There are benefits to participating in Clinical Trials! Aside from the fact that your participation in a clinical trial plays an important role in advancing scientific knowledge and helping bring successful treatments to market there are direct advantages to you. As a participant you may have access to promising drugs or devices before they are available to the general public.
Typically, you also will receive free healthcare during the trial and may give you the feeling of taking a more active role in your own health. You also will receive monitoring for the duration of the trial which will identify any side effects while monitoring your overall health.
Participating in clinical trials is good for your community and … good for you!
ADvance II Study Using Electrical Stimulation for Alzheimer’s Disease
The ADvance Study is researching the use of a surgically implanted device that delivers mild electrical pulses to specific areas of the brain in people with Alzheimer’s. This deep brain stimulation (known as DBS) will be given to the fornix, a place in the brain that plays a central role in memory. Based on results of a study of 42 patients with Alzheimer’s, the ADvance II study is designed to determine if DBS of the fornix (DBS-f) is safe and has potential clinical benefit for patients with mild Alzheimer’s.
The study will involve about 210 subjects 65+ years of age that have been diagnosed with mild Alzheimer’s disease.

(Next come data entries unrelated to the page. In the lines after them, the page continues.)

(** * Dominator analysis of a control flow graph (libyul/backends/evm/Dominator.h)

    A shallow embedding of the class template [Dominator<Vertex, ForEachSuccessor>]:
    the Lengauer-Tarjan computation of immediate dominators run by the
    constructor, the dominator-tree builder and the two queries.

    Conventions of the embedding:
    - [size_t] values are binary naturals [N]; the sentinel
      [std::numeric_limits<size_t>::max()] is [SIZE_MAX];
    - a [std::vector] is a list indexed by [N]; an access outside the vector
      (undefined behaviour in C++) stops the computation with [OutOfBounds];
    - [std::map::operator[]] inserts the value-initialised element when the key
      is missing, and the embedding does the same;
    - [std::set<size_t>] is a strictly increasing list, iterated in that order;
    - [solAssert] failing stops the computation with [AssertionFailed];
    - recursion and [while] loops are driven by a fuel argument, and running
      out of it is the distinguished outcome [OutOfFuel]. *)

From stdpp Require Import gmap list strings.
From Stdlib Require Import NArith Lia Sorted.

Local Open Scope N_scope.

(** ** Outcomes and the state-and-error monad *)

Inductive vec_name : Set :=
| v_vertices | v_semi | v_parent | v_ancestor | v_label
| v_predecessors | v_bucket | v_idom | v_immediateDominators.
Lemma elems_of_t_assign k b tb :
  elems_of (t_assign k b tb) = {[k]} ∪ elems_of tb.
Proof.
  rewrite !elems_of_alt. unfold t_assign. destruct (key_eq_self k); cbn.
  - by rewrite dom_insert_L, (assoc_L (∪)).
  - rewrite fmap_app, list_to_set_app_L. cbn.
    rewrite (right_id_L ∅ (∪)), (assoc_L (∪)), (comm_L (∪) _ {[k]}).
    by rewrite !(assoc_L (∪)), (comm_L (∪) {[k]}).
Qed.

Lemma elems_of_add_all values tb :
  elems_of (add_all values tb) = elems_of tb ∪ list_to_set values.
Proof.
  revert tb. induction values as [|v values IH]; intros tb; cbn.
  - by rewrite (right_id_L ∅ (∪)).
  - unfold add_all in IH. rewrite IH, elems_of_t_assign.
    by rewrite (comm_L (∪) {[v]} (elems_of tb)), (assoc_L (∪)).
Qed.

Lemma selfs_cons v values :
  selfs (v :: values) = if key_eq_self v then v :: selfs values else selfs values.
Proof.
  unfold selfs. rewrite filter_cons.
  destruct (key_eq_self v); [by rewrite decide_True|by rewrite decide_False].
Qed.

Lemma nans_cons v values :
  nans (v :: values) = if key_eq_self v then nans values else v :: nans values.
Proof.
  unfold nans. rewrite filter_cons.
  destruct (key_eq_self v); [by rewrite decide_False|by rewrite decide_True].
Qed.

Lemma add_all_alt values tb :
  add_all values tb =
    Hmap (insert_all (selfs values) (entries tb))
         (strays tb ++ ((λ v, (v, true)) <$> nans values)).
Proof.
  revert tb. induction values as [|v values IH]; intros [mp st].
  - cbn. by rewrite (right_id_L [] (++)).
  - change (add_all (v :: values) (Hmap mp st))
      with (add_all values (t_assign v true (Hmap mp st))).
    rewrite IH, selfs_cons, nans_cons. unfold t_assign.
    destruct (key_eq_self v); cbn [entries strays]; [done|].
    by rewrite fmap_cons, <-(assoc_L (++)).
Qed.

Lemma delete_all_alt values tb :
  delete_all values tb =
    Hmap (remove_all (selfs values) (entries tb)) (strays tb).
Proof.
  revert tb. induction values as [|v values IH]; intros [mp st]; [done|].
  change (delete_all (v :: values) (Hmap mp st))
    with (delete_all values (t_delete v (Hmap mp st))).
  rewrite IH, selfs_cons. unfold t_delete.
  by destruct (key_eq_self v).
Qed.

The study is being conducted at sites in the U.S., Canada and Europe. The neurosurgeons participating in this study have extensive experience with DBS surgery. All subjects in the study will have a DBS-f system implanted, with the stimulation device turned on for two-thirds of the subjects and off for one-third. For those with the device left off at the start of the study, they will have it turned on after 12 months. All study participants will be regularly assessed for at least 48 months to measure their rate of Alzheimer’s progression. The DBS-f system or certain components of the system are likely to remain in the body of study participants for the rest of their lives.